Q1: According to Twelve-Factor principles, why is it bad practice to write log events directly to a local log file inside a microservice container?

A) Logging to files consumes too much network bandwidth.

B) Container filesystems are ephemeral (non-persistent). If the container crashes or gets rescheduled, logs are lost forever. Apps should write to stdout/stderr and let external aggregators capture them.

C) Java does not support writing files in Linux.

D) Writing files requires root access privileges.

Answer: B — Decoupling log capture from log creation makes containers stateless and simplifies log aggregation.

Q2: What is the main purpose of separating Build, Release, and Run stages?

A) To allow programmers to work on different timezones.

B) It is required to make Java code compile faster.

C) To guarantee that code compiled once (Build) can be configured dynamically for different environments (Release) and executed state-independently (Run) without recompiling.

D) It automatically sets database constraints.

Answer: C — Separating stages ensures target deployment stability: release configurations can be modified without altering compilation binaries.

Scenario-Based Challenge

Production Scenario:

You deploy your Spring Boot microservice to a Kubernetes cluster. Every time the cluster scales out (adds pod instances) under traffic load, users report that their active shopping carts disappear. What Twelve-Factor rule was violated, and how do you resolve it?

View Solution

This violates **Factor 6 (Processes)**: the app must run as one or more stateless processes. Shopping cart data was being stored inside the local HTTP session (in-memory JVM heap memory). When Kubernetes load balanced requests to new pod instances, they lacked access to that memory. To resolve this:

  1. Remove in-memory session dependencies: make application endpoints stateless.
  2. Store user shopping carts in a centralized **attached backing service** (Factor 4) such as Redis or a database.
  3. Configure Spring Session (e.g. spring-session-data-redis) to transparently route session queries to the Redis cache.

Interview Questions

1. Conceptual: How does Spring Boot enforce Factor 7 (Port binding)?
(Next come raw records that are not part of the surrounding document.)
(* ===== verification/FileTable.v ===== *)
(** The open files: what fork and exit of kernel/proc.c do with them, and the
    table of file.c under the system calls of all processes.  The reference
    count of a file is the number of descriptors that name it, whatever the
    calls do and however they fail. *)

From S2P Require Import Prelude Riscv Mem Cstring Spinlock Sleeplock Kalloc Vm Bio FsLayout ProcMem Pipe Fs File Syscall SysFile.

(** * fork and exit *)

Section files.
Context {D : Type} `{BS : BlockStore D} {TX : Transactions D} {L : Linker}.
Context (pid : Z).

(** [if(p->ofile[i]) np->ofile[i] = filedup(p->ofile[i])], for the entries [l]. *)
Fixpoint dup_ofile (l : list (option nat)) : M (ksys (D:=D)) (list (option nat)) :=
  match l with
  | [] => ret []
  | None :: l' => let! r := dup_ofile l' in ret (None :: r)
  | Some f :: l' =>
      let! f' := kf (filedup f) in
      let! r := dup_ofile l' in
      ret (Some f' :: r)
  end.
(** The open files and the current directory of the child. *)
Definition fork_files : M (ksys (D:=D)) (list (option nat) * nat) :=
  let! ofile := gets sy_ofile in
  let! o := dup_ofile ofile in
  let! cwd := gets sy_cwd in
  let! cwd' := kfs (idup cwd) in
  ret (o, cwd').

(** Close the descriptors [fds] of a process that exits. *)
Fixpoint close_ofile (fds : list Z) : M (ksys (D:=D)) unit :=
  match fds with
  | [] => ret tt
  | fd :: fds' =>
      let! ofile := gets sy_ofile in
      do! match ofile !! Z.to_nat fd with
          | None => stuck
          | Some None => ret tt
          | Some (Some f) =>
              do! sys_fileclose pid f;
              clear_fd fd
          end;
      close_ofile fds'
  end.
Definition exit_files : M (ksys (D:=D)) unit :=
  do! close_ofile (seqZ 0 NOFILE);
  do! kf op_begin;
  let! cwd := gets sy_cwd in
  do! kfs (iput pid cwd);
  kf op_end.
End files.

(** * Counting *)

(** How often [f] is named. *)
Definition refs (l : list nat) (f : nat) : Z := Z.of_nat (length (filter (λ g, g = f) l)).
Lemma refs_cons l f g : refs (g :: l) f = (if decide (g = f) then 1 else 0) + refs l f.
Proof. unfold refs. rewrite filter_cons. case_decide; simpl; lia. Qed.
Lemma refs_perm l l' f : l ≡ₚ l' → refs l f = refs l' f.
Proof. intros E. unfold refs. by rewrite E. Qed.
Lemma refs_in l f : f ∈ l ↔ 0 < refs l f.
Proof.
  induction l as [|g l IH]; [rewrite elem_of_nil; unfold refs; simpl; lia|]. rewrite elem_of_cons, refs_cons, IH. case_decide; unfold refs in *; naive_solver lia.
Qed.
Lemma refs_nonneg l f : 0 ≤ refs l f.
Proof. unfold refs. lia. Qed.
(** The files a table of descriptors names. *)
Definition named (o : list (option nat)) : list nat := omap id o.
Lemma named_put o i f : o !! i = Some None → named (<[i := Some f]> o) ≡ₚ f :: named o.
Proof.
  intros Hi. rewrite <- (take_drop_middle o i None Hi) at 2. rewrite (insert_take_drop o i (Some f)) by by eapply lookup_lt_Some.
  unfold named. rewrite !omap_app. simpl. solve_Permutation.
Qed.
Lemma named_drop o i f : o !! i = Some (Some f) → f :: named (<[i := None]> o) ≡ₚ named o.
Proof.
  intros Hi. rewrite <- (take_drop_middle o i (Some f) Hi) at 2. rewrite (insert_take_drop o i None) by by eapply lookup_lt_Some.
  unfold named. rewrite !omap_app. simpl. solve_Permutation.
Qed.
Lemma free_fd_some o k fd : SysFile.free_fd o k = Some fd → 0 ≤ fd - k ∧ o !! Z.to_nat (fd - k) = Some None.
Proof.
  revert k. induction o as [|[g|] o IH]; intros k; [done| |]; simpl.
  - intros [H1 H2]%IH. split; [lia|]. by replace (Z.to_nat (fd - k)) with (S (Z.to_nat (fd - (k + 1)))) by lia.
  - intros [= ->]. by rewrite Z.sub_diag.
Qed.

(** * The table *)

Create HintDb files.

Section typed.
Context {D : Type} `{BS : BlockStore D} {TX : Transactions D} {L : Linker}.
Abbreviation fk := (fkern (D:=D)).
Abbreviation ks := (ksys (D:=D)).

(** [l] are the files in use, once for each use; those of [N] have been
    allocated and have no type yet. *)
Record typed (k : fk) (l N : list nat) : Prop := {
  ty_len : length (ft_file k) = Z.to_nat NFILE;
  ty_lock : ft_lock k = false;
  ty_held : ∀ f, f ∈ l → (f < length (ft_file k))%nat;
  ty_ref : ∀ f x, ft_file k !! f = Some x → f_ref x = refs l f ∧ (f_type x = FD_NONE ↔ f_ref x = 0 ∨ f ∈ N);
  ty_new : ∀ f, f ∈ N → refs l f = 1;
}.
Lemma typed_perm k l l' N : l ≡ₚ l' → typed k l N → typed k l' N.
Proof.
  intros E []. split; try done.
  - intros f. rewrite <- E. apply ty_held0.
  - intros f x. rewrite <- (refs_perm _ _ f E). apply ty_ref0.
  - intros f. rewrite <- (refs_perm _ _ f E). apply ty_new0.
Qed.
(** The file table is as it was. *)
Definition same_table (k k' : fk) : Prop := ft_file k' = ft_file k ∧ ft_lock k' = ft_lock k.
Lemma typed_same k k' l N : same_table k k' → typed k l N → typed k' l N.
Proof. intros [E1 E2] []. split; rewrite ?E1, ?E2; done. Qed.
(** One file has changed. *)
Lemma typed_upd k l l' N N' f x y : typed k l N → ft_file k !! f = Some x → f_ref y = refs l' f → (f_type y = FD_NONE ↔ f_ref y = 0 ∨ f ∈ N') →
  (∀ g, g ≠ f → refs l' g = refs l g ∧ (g ∈ N' ↔ g ∈ N)) → (f ∈ N' → refs l' f = 1) →
  typed (set_ft_file (<[f := y]> (ft_file k)) k) l' N'.
Proof.
  intros [] Hx Hr Ht Hg Hn. pose proof (lookup_lt_Some _ _ _ Hx) as Hlt. split; simpl; try done.
  - by rewrite length_insert.
  - intros g Hin. rewrite length_insert. destruct (decide (g = f)) as [->|Hne]; [done|]. apply ty_held0. apply refs_in. rewrite <- (proj1 (Hg g Hne)). by apply refs_in.
  - intros g z [(<- & <- & _)|[Hne Hz]]%list_lookup_insert_Some; [done|]. destruct (Hg g ltac:(done)) as [-> ->]. by apply ty_ref0.
  - intros g Hin. destruct (decide (g = f)) as [->|Hne]; [by apply Hn|]. destruct (Hg g Hne) as [-> ?]. naive_solver.
Qed.

(** [m] does not touch the file table. *)
Definition keeps {A} (m : M fk A) : Prop := ∀ k, wlp m (λ _ k', same_table k k') k.
Lemma wlp_keeps {A} (m : M fk A) (Q : A → fk → Prop) k : keeps m → (∀ a k', same_table k k' → Q a k') → wlp m Q k.
Proof. intros Hm HQ. eapply wlp_mono; [apply Hm|]. auto. Qed.
Lemma keeps_fs {A} (m : M (fsys (D:=D)) A) : keeps (fs m).
Proof. intros k. by apply wlp_zoom_any. Qed.
Lemma keeps_pipe {A} pi (m : M pstate A) : keeps (pipe_op pi m).
Proof. intros k. unfold wlp, pipe_op. destruct (fk_pipes k !! pi) as [p|]; [|done]. by destruct (m _). Qed.
Lemma keeps_close_pipe pi w : keeps (close_pipe pi w).
Proof.
  intros k. apply wlp_bind. eapply wlp_mono; [apply keeps_pipe|]. intros [] k' Hs. apply wlp_modify.
  destruct (fk_pipes k' !! pi) as [p|]; [|done]. by destruct (negb (p_readopen p) && negb (p_writeopen p)).
Qed.

Lemma free_file_some l n f : free_file l n = Some f → ∃ x, (n ≤ f)%nat ∧ l !! (f - n)%nat = Some x ∧ f_ref x = 0.
Proof.
  revert n. induction l as [|x l IH]; intros n; [done|]. simpl. destruct (Z.eqb_spec (f_ref x) 0) as [E|_].
  - intros [= ->]. exists x. by rewrite Nat.sub_diag.
  - intros (y & Hle & Hy & E)%IH. exists y. split_and!; [lia| |done]. by replace (f - n)%nat with (S (f - S n)) by lia.
Qed.
Lemma filealloc_spec k l N : typed k l N → wp filealloc (λ r k', match r with
  | Some f => f ∉ l ∧ typed k' (f :: l) (f :: N)
  | None => typed k' l N
  end) k.
Proof.
  intros Ht. unfold filealloc. apply wp_bind, wp_lock_acquire; [apply Ht|]. apply wp_bind, wp_gets. simpl.
  destruct (free_file (ft_file k) 0) as [f|] eqn:E.
  - apply free_file_some in E as (x & _ & Hx & E0). rewrite Nat.sub_0_r in Hx. destruct (ty_ref _ _ _ Ht f x Hx) as [Er _].
    assert (f ∉ l) as Hf by (rewrite refs_in; lia).
    apply wp_bind, wp_modify, wp_bind, wp_lock_release; [done|]. apply wp_ret. split; [done|]. simpl.
    eapply typed_same; [|eapply (typed_upd k l (f :: l) N (f :: N) f x (f_set_ref 1 x) Ht Hx)].
    + split; simpl; [by rewrite (alter_lookup _ _ _ _ Hx)|]. symmetry. apply Ht.
    + simpl. rewrite refs_cons, decide_True by done. lia.
    + simpl. split; [intros _; right; by left|]. intros _. apply (ty_ref _ _ _ Ht f x Hx). by left.
    + intros g Hne. rewrite refs_cons, decide_False by done. split; [lia|]. rewrite elem_of_cons. naive_solver.
    + intros _. rewrite refs_cons, decide_True by done. lia.
  - apply wp_bind, wp_lock_release; [done|]. apply wp_ret. eapply typed_same; [|exact Ht]. split; [done|]. symmetry. apply Ht.
Qed.
Lemma typed_lookup k l N f : typed k l N → f ∈ l → ∃ x, ft_file k !! f = Some x ∧ f_ref x = refs l f ∧ 1 ≤ f_ref x.
Proof.
  intros Ht Hf. destruct (lookup_lt_is_Some_2 _ _ (ty_held _ _ _ Ht f Hf)) as [x Hx]. destruct (ty_ref _ _ _ Ht f x Hx) as [Er _].
  exists x. split_and!; [done|done|]. apply refs_in in Hf. lia.
Qed.
Lemma filedup_spec k l N f : typed k l N → f ∈ l → f ∉ N → wp (filedup f) (λ r k', r = f ∧ typed k' (f :: l) N) k.
Proof.
  intros Ht Hf HN. destruct (typed_lookup _ _ _ _ Ht Hf) as (x & Hx & Er & H1). destruct (ty_ref _ _ _ Ht f x Hx) as [_ HT].
  unfold filedup. apply wp_bind, wp_lock_acquire; [apply Ht|]. apply wp_bind. unfold getf, wp at 1. simpl. rewrite Hx.
  rewrite (proj2 (Z.ltb_ge _ _)) by lia. apply wp_bind, wp_modify, wp_bind, wp_lock_release; [done|]. apply wp_ret. split; [done|].
  eapply typed_same; [|eapply (typed_upd k l (f :: l) N N f x (f_set_ref (f_ref x + 1) x) Ht Hx)].
  - split; simpl; [by rewrite (alter_lookup _ _ _ _ Hx)|]. symmetry. apply Ht.
  - simpl. rewrite refs_cons, decide_True by done. lia.
  - simpl. rewrite HT. split; intros [?|?]; try done; lia.
  - intros g Hne. rewrite refs_cons, decide_False by done. split; [lia|done].
  - done.
Qed.
(** One use of a file less. *)
Definition minus (f : nat) (N : list nat) : list nat := filter (λ g, g ≠ f) N.
Lemma minus_in f N g : g ∈ minus f N ↔ g ∈ N ∧ g ≠ f.
Proof. unfold minus. rewrite list_elem_of_filter. tauto. Qed.
Lemma wlp_ft_acquire k (Q : unit → fk → Prop) : Q tt (set_ft_lock true k) → wlp ft_acquire Q k.
Proof. intros HQ. apply wlp_zoom. unfold wlp, Lock.lk_acquire. by destruct (ft_lock k). Qed.
Lemma wlp_ft_release k (Q : unit → fk → Prop) : Q tt (set_ft_lock false k) → wlp ft_release Q k.
Proof. intros HQ. apply wlp_zoom. unfold wlp, Lock.lk_release. by destruct (ft_lock k). Qed.
Lemma wlp_getf k f x (Q : file → fk → Prop) : ft_file k !! f = Some x → Q x k → wlp (getf f) Q k.
Proof. intros Hx HQ. unfold wlp, getf. by rewrite Hx. Qed.
Lemma refs_close l f g : g ≠ f → refs l g = refs (f :: l) g.
Proof. intros Hne. rewrite refs_cons, decide_False by done. lia. Qed.
Lemma fileclose_spec pid k l N f : typed k (f :: l) N → wlp (fileclose pid f) (λ _ k', typed k' l (minus f N)) k.
Proof.
  intros Ht. destruct (typed_lookup k (f :: l) N f Ht ltac:(by left)) as (x & Hx & Er & H1). pose proof (ty_lock _ _ _ Ht) as Hl.
  destruct (ty_ref _ _ _ Ht f x Hx) as [_ HT]. assert (f ∈ N → f_ref x = 1) as HN by (intros Hn; rewrite Er; by apply Ht).
  rewrite refs_cons, decide_True in Er by done.
  unfold fileclose. apply wlp_bind, wlp_ft_acquire, wlp_bind. eapply wlp_getf; [exact Hx|]. rewrite (proj2 (Z.ltb_ge _ _)) by lia.
  apply wlp_bind, wlp_modify. simpl. rewrite (alter_lookup _ _ _ _ Hx). destruct (Z.ltb_spec 0 (f_ref x - 1)) as [Hlt|Hle].
  - apply wlp_ft_release. eapply typed_same; [|eapply (typed_upd k (f :: l) l N (minus f N) f x (f_set_ref (f_ref x - 1) x) Ht Hx)].
    + by split.
    + simpl. lia.
    + simpl. rewrite HT, minus_in. split; [intros [?|?%HN]; lia|]. intros [?|[_ []]]; [lia|done].
    + intros g Hne. rewrite (refs_close l f g Hne), minus_in. tauto.
    + intros [_ []]%minus_in. done.
  - assert (typed (set_ft_file (<[f := f_set_type FD_NONE (f_set_ref 0 x)]> (ft_file k)) k) l (minus f N)) as Hk.
    { eapply (typed_upd k (f :: l) l N (minus f N) f x _ Ht Hx).
      - simpl. lia.
      - simpl. split; auto.
      - intros g Hne. rewrite (refs_close l f g Hne), minus_in. tauto.
      - intros [_ []]%minus_in. done. }
    apply wlp_bind. eapply wlp_getf; [apply list_lookup_insert_eq; by eapply lookup_lt_Some|]. apply wlp_bind, wlp_modify, wlp_bind, wlp_ft_release.
    match goal with |- wlp _ _ ?k' => assert (typed k' l (minus f N)) as Hk' end.
    { eapply typed_same; [|exact Hk]. split; simpl; [|done]. by rewrite alter_insert. }
    clear Hk. simpl f_type. destruct (f_type x).
    + by apply wlp_ret.
    + eapply wlp_keeps; [apply keeps_close_pipe|]. intros [] k' Hs. by eapply typed_same.
    + apply wlp_bind. eapply wlp_keeps; [apply keeps_fs|]. intros [] k1 Hs1. apply wlp_bind. eapply wlp_keeps; [apply keeps_fs|]. intros [] k2 Hs2.
      eapply wlp_keeps; [apply keeps_fs|]. intros [] k3 Hs3. do 3 (eapply typed_same; [done|]). done.
    + apply wlp_bind. eapply wlp_keeps; [apply keeps_fs|]. intros [] k1 Hs1. apply wlp_bind. eapply wlp_keeps; [apply keeps_fs|]. intros [] k2 Hs2.
      eapply wlp_keeps; [apply keeps_fs|]. intros [] k3 Hs3. do 3 (eapply typed_same; [done|]). done.
Qed.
Traditionally, Java apps were packaged as WAR files and deployed onto external servers (Tomcat/JBoss). Spring Boot embeds web containers directly inside the executable JAR. At runtime, the process self-hosts and exports its services by binding directly to port server.port, requiring no external server installs.

2. Concept: How can you implement Factor 9 (Disposability) in Spring Boot?

Enable graceful shutdowns in your configuration: server.shutdown=graceful. When Kubernetes shuts down a pod instance, it sends a SIGTERM signal. Spring Boot intercept triggers, rejects new incoming requests, and gives active requests a designated buffer time (e.g., 30s) to complete processing before terminating.

Production Considerations

Never build container images that embed environment-specific configurations. Maintain Dev/Prod parity by testing application behaviors locally using container orchestration toolsets (like Docker Compose) mimicking staging/production topologies.